The answer should consist of each line from the data below that includes "resultState".

**Records shown:**
★ ★ ★ ★ ★
(* ===== verification/Service.v ===== *)
(** * internal/service: transfers, idempotent replay, history, wallets *)

From S2P Require Import Prelude GoRuntime Domain Database Repository Sha256.
#[local] Open Scope go_scope.

(** ** transfer.go *)

Definition DefaultTransferListLimit : Z := 50.
Definition MaxTransferListLimit : Z := 200.

Record CreateTransferRequest : Type := mkCreateTransferRequest {
  IdempotencyKey : string;
  FromWalletID : string;
  ToWalletID : string;
  Amount : Z
}.

#[global] Instance CreateTransferRequest_eq_dec : EqDecision CreateTransferRequest.
Proof. solve_decision. Defined.

Definition ErrWalletIDRequired : error := ErrText "from/to wallet id is required".

Definition Validate (r : CreateTransferRequest) : option error :=
  if decide (IdempotencyKey r = EmptyString) then Some ErrInvalidIdempotencyKey
  else if decide (Amount r <= 0) then Some ErrInvalidAmount
  else if decide (FromWalletID r = EmptyString \/ ToWalletID r = EmptyString) then
    Some ErrWalletIDRequired
  else if decide (FromWalletID r = ToWalletID r) then Some ErrSameWallet
  else None.

(** [fmt.Sprintf("%s|%s|%d", ...)] *)
Definition hash_input (r : CreateTransferRequest) : string :=
  FromWalletID r +:+ "|" +:+ ToWalletID r +:+ "|" +:+ pretty (Amount r).

Definition hash (r : CreateTransferRequest) : string :=
  EncodeToString (Sum256 (hash_input r)).

#[global] Arguments hash : simpl never.
#[global] Opaque hash.

Record TransferService : Type := mkTransferService {
  svc_exec : Executor;
  svc_txm : TxManager;
  svc_wallets : WalletRepository;
  svc_transfers : TransferRepository;
  svc_ledger : LedgerRepository;
  svc_idem : IdempotencyRepository
}.

Definition NewTransferService := mkTransferService.

(** Go compares strings byte by byte. *)
Definition orderedPair (a b : string) : string * string :=
  if String.ltb a b then (a, b) else (b, a).

Definition replayIfExists (s : TransferService) (exec : Executor) (key hash : string)
  : svc (result (option Transfer)) :=
  r ← idem_Get (svc_idem s) exec key;
  match r with
  | Err err => if errors_Is err ErrNotFound then Ret (Ok None) else Ret (Err err)
  | Ok rec =>
      if decide (Idem_RequestHash rec <> hash) then Ret (Err ErrIdempotencyConflict)
      else t ← transfer_Get (svc_transfers s) exec (Idem_TransferID rec);
           Ret (result_map Some t)
  end.

Definition set_state (t : Transfer) (state : TransferState) (reason : string) : Transfer :=
  mkTransfer (Transfer_ID t) (Transfer_FromWalletID t) (Transfer_ToWalletID t)
    (Transfer_Amount t) state reason (Transfer_CreatedAt t) (Transfer_UpdatedAt t).

Definition insufficient_reason : string := "insufficient funds".

Definition executeTransfer (s : TransferService) (exec : Executor)
    (req : CreateTransferRequest) (hash : string) : svc (result Transfer) :=
  let '(firstID, secondID) := orderedPair (FromWalletID req) (ToWalletID req) in
  _ ←? wallet_LockForUpdate (svc_wallets s) exec firstID;
  _ ←? wallet_LockForUpdate (svc_wallets s) exec secondID;
  src ←? wallet_Get (svc_wallets s) exec (FromWalletID req);
  dst ←? wallet_Get (svc_wallets s) exec (ToWalletID req);
  id ← perform NewUUID;
  t ←? transfer_Insert (svc_transfers s) exec
         (mkTransfer id (FromWalletID req) (ToWalletID req) (Amount req) StatePending
            EmptyString time_zero time_zero);
  _ ←? idem_Insert (svc_idem s) exec (IdempotencyKey req) hash (Transfer_ID t);
  if decide (Wallet_Balance src < Amount req) then
    _ ←? transfer_UpdateState (svc_transfers s) exec (Transfer_ID t) StateFailed
           insufficient_reason;
    Ret (Ok (set_state t StateFailed insufficient_reason))
  else
    _ ←? wallet_UpdateBalance (svc_wallets s) exec (Wallet_ID src)
           (wrap64 (Wallet_Balance src - Amount req));
    _ ←? wallet_UpdateBalance (svc_wallets s) exec (Wallet_ID dst)
           (wrap64 (Wallet_Balance dst + Amount req));
    _ ←? ledger_Insert (svc_ledger s) exec
           (mkLedgerEntry 0 (Transfer_ID t) (Wallet_ID src) EntryDebit (Amount req) time_zero);
    _ ←? ledger_Insert (svc_ledger s) exec
           (mkLedgerEntry 0 (Transfer_ID t) (Wallet_ID dst) EntryCredit (Amount req) time_zero);
    _ ←? transfer_UpdateState (svc_transfers s) exec (Transfer_ID t) StateProcessed EmptyString;
    Ret (Ok (set_state t StateProcessed (Transfer_FailureReason t))).

(** The body of [Create] after validation: the value it returns and the
    [resultState] its deferred closure finds. *)
Definition Create_body (s : TransferService) (req : CreateTransferRequest) (hash : string)
  : svc (result (option Transfer) * TransferState) :=
  replay ← replayIfExists s (svc_exec s) (IdempotencyKey req) hash;
  match replay with
  | Err err => Ret (Err err, EmptyString)
  | Ok (Some t) => Ret (Ok (Some t), Transfer_State t)
  | Ok None =>
      tx ← txm_RunInTx (svc_txm s) _ (fun exec => executeTransfer s exec req hash);
      match tx with
      | Err txErr =>
          if errors_Is txErr ErrIdempotencyExists then
            again ← replayIfExists s (svc_exec s) (IdempotencyKey req) hash;
            match again with
            | Ok (Some t) => Ret (again, Transfer_State t)
            | _ => Ret (again, EmptyString)
            end
          else Ret (Err txErr, EmptyString)
      | Ok t => Ret (Ok (Some t), Transfer_State t)
      end
  end.

(** The deferred closure: metrics of the state the caller observes. *)
Definition record_outcome (start : Time) (resultState : TransferState) : svc unit :=
  if decide (resultState = EmptyString) then Ret tt
  else
    _ ← perform (TransfersTotal_Inc resultState);
    now ← perform TimeNow;
    perform (TransferDuration_Observe resultState (now - start)).

Definition Create (s : TransferService) (req : CreateTransferRequest)
  : svc (result (option Transfer)) :=
  start ← perform TimeNow;
  match Validate req with
  | Some err => Ret (Err err)
  | None =>
      'ret ← Create_body s req (hash req);
      _ ← record_outcome start (snd ret);
      Ret (fst ret)
  end.

Definition GetTransfer (s : TransferService) (id : UUID) : svc (result Transfer) :=
  transfer_Get (svc_transfers s) (svc_exec s) id.

(** The page size used for a requested [limit]. *)
Definition clamp_limit (limit : Z) : Z :=
  let limit := if decide (limit <= 0) then DefaultTransferListLimit else limit in
  if decide (MaxTransferListLimit < limit) then MaxTransferListLimit else limit.

(** [next]: the creation time of the last row of a full page. *)
Definition next_cursor (rows : list Transfer) (limit : Z) : option Time :=
  if decide (Z.of_nat (length rows) = limit) then Transfer_CreatedAt <$> last rows else None.

Definition ListTransfersByWallet (s : TransferService) (walletID : string) (limit : Z)
    (before : option Time) : svc (result (list Transfer * option Time)) :=
  if decide (walletID = EmptyString) then Ret (Err ErrWalletNotFound)
  else
    let limit := clamp_limit limit in
    rows ←? transfer_ListByWallet (svc_transfers s) (svc_exec s) walletID limit before;
    Ret (Ok (rows, next_cursor rows limit)).

(** ** wallet.go *)

Record WalletService : Type := mkWalletService {
  wsvc_exec : Executor;
  wsvc_wallets : WalletRepository
}.

Definition NewWalletService := mkWalletService.

Definition WalletService_Get (s : WalletService) (id : string) : svc (result Wallet) :=
  wallet_Get (wsvc_wallets s) (wsvc_exec s) id.

Definition WalletService_Create (s : WalletService) (id : string) (initialBalance : Z)
  : svc (result Wallet) :=
  if decide (id = EmptyString) then Ret (Err ErrWalletNotFound)
  else if decide (initialBalance < 0) then Ret (Err ErrInvalidAmount)
  else wallet_Insert (wsvc_wallets s) (wsvc_exec s)
         (mkWallet id initialBalance time_zero time_zero).

(** ** The production wiring of cmd/server/main.go *)

Definition transferSvc : TransferService :=
  NewTransferService DB NewTxManager NewWalletRepo NewTransferRepo NewLedgerRepo
    NewIdempotencyRepo.
Definition walletSvc : WalletService := NewWalletService DB NewWalletRepo.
★ ★ ★ ★ ★
**Exercise result:**
    [resultState] its deferred closure finds. *)
Definition record_outcome (start : Time) (resultState : TransferState) : svc unit :=
  if decide (resultState = EmptyString) then Ret tt
    _ ← perform (TransfersTotal_Inc resultState);
    perform (TransferDuration_Observe resultState (now - start)).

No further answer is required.